A trade bloc  is a type of intergovernmental agreement, often part of a regional intergovernmental organization, where barriers to trade (tariffs and others) are reduced or eliminated among the participating states.

Trade blocs can be stand-alone agreements between several states (such as the USMCA) or part of a regional organization (such as the European Union). Depending on the level of economic integration, trade blocs can be classified as preferential trading areas, free-trade areas, customs unions, common markets, or economic and monetary unions.

Use

Historic trading blocs include the Hanseatic League, a Northern European economic alliance between the 12th and 17th centuries, and the German Customs Union, formed on the basis of the German Confederation and subsequently the German Empire from 1871. Surges of trade bloc formation occurred in the 1960s and 1970s, as well as in the 1990s after the collapse of Communism.
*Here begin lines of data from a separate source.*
(* ===== verification/Worker.v ===== *)
(** The controller's main loop: [run_tracked_worker] of
    [src/ps5/commonfps_ps5_main.cpp] with [src/ps5/state_sender.cpp].  One round observes
    ShellUI and the game, samples both sources, starts the renderer behind its gates,
    filters the rate and sends one datagram.  The lines it appends to the log are values
    ([SamplerRecord]); the start in front of the loop is [ControllerStart]. *)
From S2P Require Import Prelude Effects Float Types Config Layout Wire Platform FpsSampler.
From S2P Require Import DceCounter DceAdapter DisplayFilter.

(** ** state_sender.cpp *)

Inductive net_call :=
| NSocket                                  (** a UDP socket or a negative value *)
| NSendto (fd : Z) (bytes : list Z).       (** to the loopback port: bytes sent *)
Definition net_ret (c : net_call) : Type := Z.
Abbreviation nprog := (prog net_ret).

Section Sender.
Local Open Scope prog_scope.
Definition netc (c : net_call) : nprog Z := call (R := net_ret) c.

(** [StateSender::open]: the descriptor that is kept. *)
Definition sender_open (socket_ : Z) : nprog (bool * Z) :=
  if 0 <=? socket_ then Ret (true, socket_)
  else let* s := netc NSocket in Ret (0 <=? s, s).

Definition sender_send (socket_ : Z) (packet : WirePacket) : nprog (bool * Z) :=
  let* (ok, s) := sender_open socket_ in
  if negb ok then Ret (false, s)
  else let* sent := netc (NSendto s (packet_bytes packet)) in Ret (sent =? sizeof_WirePacket, s).
End Sender.

(** ** The environment of the loop

    Beyond the platform: the ShellUI observation, programs over the system calls of the
    DCE adapter and the sender, the injector and the settings store. *)
Class Controller (W : Type) `{Platform W} := {
  observe_shellui : W -> Z * W;
  run_dce : forall {A}, dprog A -> W -> A * W;
  run_net : forall {A}, nprog A -> W -> A * W;
  ensure_shellui_renderer : W -> bool * W;
  stored_config : W -> OverlayConfig * W
}.

(** The margins are floats: binary32 values. *)
Definition float_margins (cfg : OverlayConfig) : Prop :=
  f32_valid (margin_x cfg) = true /\ f32_valid (margin_y cfg) = true.

(** Programs are executed, whatever the system answers; the store holds usable
    configurations ([Config.parse_config_text], [SettingsForm.form_usable]). *)
Class ControllerLaws (W : Type) `{Controller W} := {
  run_dce_exec {A} (p : dprog A) w : exists t, exec p t (run_dce p w).1;
  run_net_exec {A} (p : nprog A) w : exists t, exec p t (run_net p w).1;
  stored_config_wf w : wf_config (stored_config w).1;
  stored_config_float w : float_margins (stored_config w).1
}.

(** ** State *)

Definition kDceVideoOutStandbyUs : Z := 60000000.
Definition kDceMissesBeforeVideoOutWake : Z := 3.
Definition kShellUiGate : Z := 10.
Definition kGameGate : Z := 3.

(** A process and how many rounds in a row it was observed. *)
Record Gate := { g_pid : Z; g_seen : Z }.
Definition Gate_init : Gate := {| g_pid := -1; g_seen := 0 |}.

Definition gate_step (limit : Z) (g : Gate) (seen : option Z) : Gate :=
  match seen with
  | Some p => if p =? g_pid g
              then {| g_pid := g_pid g; g_seen := if g_seen g <? limit then g_seen g + 1 else g_seen g |}
              else {| g_pid := p; g_seen := 1 |}
  | None => Gate_init
  end.

(** When VideoOut discovery is suppressed in favour of the DCE counter. *)
Record Policy := {
  dce_standby_active : bool; dce_standby_pid : Z; dce_miss_streak : Z;
  next_videoout_probe_us : Z
}.
Definition Policy_init : Policy :=
  {| dce_standby_active := false; dce_standby_pid := -1; dce_miss_streak := 0;
     next_videoout_probe_us := 0 |}.
Definition with_probe (t : Z) (p : Policy) : Policy :=
  {| dce_standby_active := dce_standby_active p; dce_standby_pid := dce_standby_pid p;
     dce_miss_streak := dce_miss_streak p; next_videoout_probe_us := t |}.

Record Worker := {
  w_sampler : FpsSampler; w_dce : DceFpsSampler; w_socket : Z; w_filter : FpsDisplayFilter;
  reported_pid : Z; dce_reported_pid : Z;
  w_shellui : Gate; w_game : Gate; w_policy : Policy;
  renderer_online : bool; have_fps : bool; latest_fps : Z; sequence : Z
}.
Definition Worker_init : Worker := {|
  w_sampler := FpsSampler_init; w_dce := DceFpsSampler_init; w_socket := -1;
  w_filter := FpsDisplayFilter_init; reported_pid := -1; dce_reported_pid := -1;
  w_shellui := Gate_init; w_game := Gate_init; w_policy := Policy_init;
  renderer_online := false; have_fps := false; latest_fps := 0; sequence := 1 |}.

(** The lines the loop appends to the controller's log, before they are formatted
    ([ControllerStart.record_text]): a change of the policy, and the first rate of a
    source. *)
Inductive PolicyEvent := VideoOutResumed | DceStandby | DceMissWake.
Inductive RecordBackend := VideoOutProcess | DceBackend (b : Backend).
Inductive SamplerRecord :=
| PolicyRecord (game_pid : Z) (state : PolicyEvent) (backend : RecordBackend) (retry_after_us : Z)
| FirstFpsRecord (game_pid counter_address fps : Z) (backend : RecordBackend).

(** The observable part of one round. *)
Record Round := {
  r_shellui : option Z;              (** ShellUI as observed, when it runs *)
  r_game : option Z;
  r_now : Z;                         (** the clock at its beginning *)
  r_probe : option bool;             (** VideoOut discovery was tried, its result *)
  r_records : list SamplerRecord;    (** appended to the log *)
  r_ensure : option bool;            (** [ensure_shellui_renderer] was called, its result *)
  r_input : input;                   (** what the display filter was given *)
  r_shown : option Z;                (** what it answered *)
  r_sent : option WirePacket
}.

(** ** One round, part by part *)

(** ShellUI: a changed process restarts the gate, the renderer and the filter. *)
Definition note_shellui (pid : Z) (w : Worker) : Gate * bool * FpsDisplayFilter :=
  let seen := if 0 <? pid then Some pid else None in
  let g := gate_step kShellUiGate (w_shellui w) seen in
  if 0 <? pid then
    if pid =? g_pid (w_shellui w) then (g, renderer_online w, w_filter w)
    else (g, false, FpsDisplayFilter_init)
  else (g, false, w_filter w).

(** The game: a changed or missing process resets both samplers and the policy. *)
Record Sampling := {
  s_sampler : FpsSampler; s_dce : DceFpsSampler; s_reported : Z; s_dce_reported : Z;
  s_policy : Policy
}.
Definition note_game (game : option Z) (w : Worker) : Gate * Sampling :=
  let g := gate_step kGameGate (w_game w) game in
  let same := match game with Some p => p =? g_pid (w_game w) | None => false end in
  (g, if same then {| s_sampler := w_sampler w; s_dce := w_dce w; s_reported := reported_pid w;
                      s_dce_reported := dce_reported_pid w; s_policy := w_policy w |}
      else {| s_sampler := FpsSampler.reset (w_sampler w); s_dce := reset_adapter (w_dce w);
              s_reported := -1; s_dce_reported := -1; s_policy := Policy_init |}).

Definition source_of (b : Backend) : FpsDisplaySource :=
  match b with
  | BHenShared => SharedHen
  | BDceFixed => DceFixed
  | _ => DceAdaptive
  end.

(** The choice between the two sources and what it does to the policy: source, rate
    ([have_fps]), policy, the two reported processes. *)
Definition choose_source (now : Z) (game process_fps dce_fps : option Z) (s : Sampling)
    : FpsDisplaySource * option Z * Policy * Z * Z :=
  let p := s_policy s in
  match process_fps, dce_fps, game with
  | Some v, _, _ => (VideoOut, Some v, Policy_init, pid_ (s_sampler s), s_dce_reported s)
  | None, Some v, Some g =>
      let p1 := if negb (attached (s_sampler s)) then
                  {| dce_standby_active := true; dce_standby_pid := g; dce_miss_streak := 0;
                     next_videoout_probe_us :=
                       if negb (dce_standby_active p) || negb (dce_standby_pid p =? g)
                       then u64 (now + kDceVideoOutStandbyUs) else next_videoout_probe_us p |}
                else {| dce_standby_active := dce_standby_active p;
                        dce_standby_pid := dce_standby_pid p; dce_miss_streak := 0;
                        next_videoout_probe_us := next_videoout_probe_us p |} in
      (source_of (backend_name_ (s_dce s)), Some v, p1, s_reported s, g)
  | _, _, _ =>
      let p1 := match game with
                | Some _ =>
                    if dce_standby_active p then
                      if kDceMissesBeforeVideoOutWake <=? u32 (dce_miss_streak p + 1) then Policy_init
                      else {| dce_standby_active := true; dce_standby_pid := dce_standby_pid p;
                              dce_miss_streak := u32 (dce_miss_streak p + 1);
                              next_videoout_probe_us := next_videoout_probe_us p |}
                    else p
                | None => p
                end in
      (SrcNone, None, p1, s_reported s, s_dce_reported s)
  end.

(** The lines [choose_source] appends on its way. *)
Definition source_records (game process_fps dce_fps : option Z) (s : Sampling) : list SamplerRecord :=
  let p := s_policy s in
  let backend := DceBackend (backend_name_ (s_dce s)) in
  match process_fps, dce_fps, game with
  | Some v, _, _ =>
      let pid := pid_ (s_sampler s) in
      (if dce_standby_active p then [PolicyRecord pid VideoOutResumed VideoOutProcess 0] else []) ++
      (if pid =? s_reported s then []
       else [FirstFpsRecord pid (counter_address_ (s_sampler s)) v VideoOutProcess])
  | None, Some v, Some g =>
      (if negb (attached (s_sampler s)) && (negb (dce_standby_active p) || negb (dce_standby_pid p =? g))
       then [PolicyRecord g DceStandby backend kDceVideoOutStandbyUs] else []) ++
      (if g =? s_dce_reported s then [] else [FirstFpsRecord g 0 v backend])
  | _, _, Some g =>
      if dce_standby_active p && (kDceMissesBeforeVideoOutWake <=? u32 (dce_miss_streak p + 1))
      then [PolicyRecord g DceMissWake backend 0] else []
  | _, _, None => []
  end.

Definition overlay_frame (display_fps : option Z) (cfg : OverlayConfig) : OverlayFrame :=
  {| visible := true; loading := match display_fps with Some _ => false | None => true end;
     fps := default 0 display_fps; config := cfg; anchor := compute_anchor cfg |}.

Section Loop.
Context {W : Type} `{Controller W}.

(** VideoOut: sample when attached, otherwise attach when a probe is due; the result of
    the attempt, if there was one. *)
Definition sample_videoout (now : Z) (game : option Z) (s : Sampling) (w : W)
    : option Z * option bool * Sampling * W :=
  let with_sampler x p := {| s_sampler := x; s_dce := s_dce s; s_reported := s_reported s;
                             s_dce_reported := s_dce_reported s; s_policy := p |} in
  let due := negb (dce_standby_active (s_policy s)) || (next_videoout_probe_us (s_policy s) <=? now) in
  if attached (s_sampler s) then
    let '(v, x, w1) := FpsSampler.sample (s_sampler s) w in (v, None, with_sampler x (s_policy s), w1)
  else
    match game with
    | Some pid =>
        if due then
          let '(ok, x, w1) := attach true pid (s_sampler s) w in
          (None, Some ok,
           with_sampler x
                   (if negb ok && dce_standby_active (s_policy s)
                    then with_probe (u64 (now + kDceVideoOutStandbyUs)) (s_policy s)
                    else s_policy s), w1)
        else (None, None, s, w)
    | None => (None, None, s, w)
    end.

Definition sample_dce (ready : bool) (s : Sampling) (w : W) : option Z * Sampling * W :=
  if ready then
    let '((v, d), w1) := run_dce (sample_adapter (s_dce s)) w in
    (v, {| s_sampler := s_sampler s; s_dce := d; s_reported := s_reported s;
           s_dce_reported := s_dce_reported s; s_policy := s_policy s |}, w1)
  else (None, s, w).

(** [sequence++] takes place only when a frame is sent. *)
Definition send_frame (online : bool) (display_fps : option Z) (socket_ sequence_ : Z) (w : W)
    : option WirePacket * Z * Z * W :=
  if online then
    let '(cfg, w1) := stored_config w in
    let packet := make_wire_packet (overlay_frame display_fps cfg) sequence_ in
    let '((_, s), w2) := run_net (sender_send socket_ packet) w1 in
    (Some packet, s, u64 (sequence_ + 1), w2)
  else (None, socket_, sequence_, w).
By 1997, more than 50% of all world commerce was conducted within regional trade blocs. Economist Jeffrey J. Schott of the Peterson Institute for International Economics notes that members of successful trade blocs usually share four common traits: similar levels of per capita GNP, geographic proximity, similar or compatible trading regimes, and political commitment to regional organization.
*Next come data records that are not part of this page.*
(** ** The datagram on its way *)

(** [recv] into a packet: shorter datagrams have another size, longer ones are cut. *)
Definition received (bytes : list Z) : Datagram :=
  if sizeof_WirePacket <=? Z.of_nat (length bytes) then Packet (packet_of_bytes bytes) else WrongSize.

Lemma make_packet_wf frame seq :
  wf_config (config frame) -> float_margins (config frame) -> in_u 64 seq ->
  wf_packet (make_wire_packet frame seq).
Proof.
  intros Hc [Hx Hy] Hs. constructor; cbn [make_wire_packet w_magic w_version w_size w_sequence w_fps
    w_loading w_corner w_font_size w_margin_x w_margin_y w_show_label w_reserved w_label_color w_value_color];
    try done.
  - destruct (valid_rate (fps frame)) eqn:E; [|done]. unfold valid_rate in E. breflect.
    unfold in_i, kMaxDisplayFps in *. lia.
  - by destruct (_ || _).
  - by destruct (corner (config frame)).
  - apply wrap_range. lia.
  - by destruct (show_label _).
  - split; [done|]. repeat (constructor; [done|]). constructor.
  - unfold in_u. rewrite land24_small by apply Hc. destruct Hc. unfold in_u in *. lia.
  - unfold in_u. rewrite land24_small by apply Hc. destruct Hc. unfold in_u in *. lia.
Qed.

Lemma received_make frame seq :
  wf_config (config frame) -> float_margins (config frame) -> in_u 64 seq ->
  let p := make_wire_packet frame seq in accepted (received (packet_bytes p)) = Some p.
Proof.
  intros Hc Hm Hs p. destruct (packet_bytes_roundtrip p (make_packet_wf frame seq Hc Hm Hs)) as [Hl Hp].
  unfold received. rewrite Hl. cbn [Z.of_nat sizeof_WirePacket]. rewrite Hp. done.
Qed.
Some advocates of global free trade are opposed to trading blocs. Trade blocs are seen by them to encourage regional free trade at the expense of global free trade. Those who advocate for it claim that global free trade is in the interest of every country, as it would create more opportunities to turn local resources into goods and services that are both currently in demand and will be in demand in the future by consumers. However, scholars and economists continue to debate whether regional trade blocs fragment the global economy or encourage the extension of the existing global multilateral trading system.

Terminology 
A common market is seen as a stage of economic integration towards an economic union or possibly towards the goal of a unified market.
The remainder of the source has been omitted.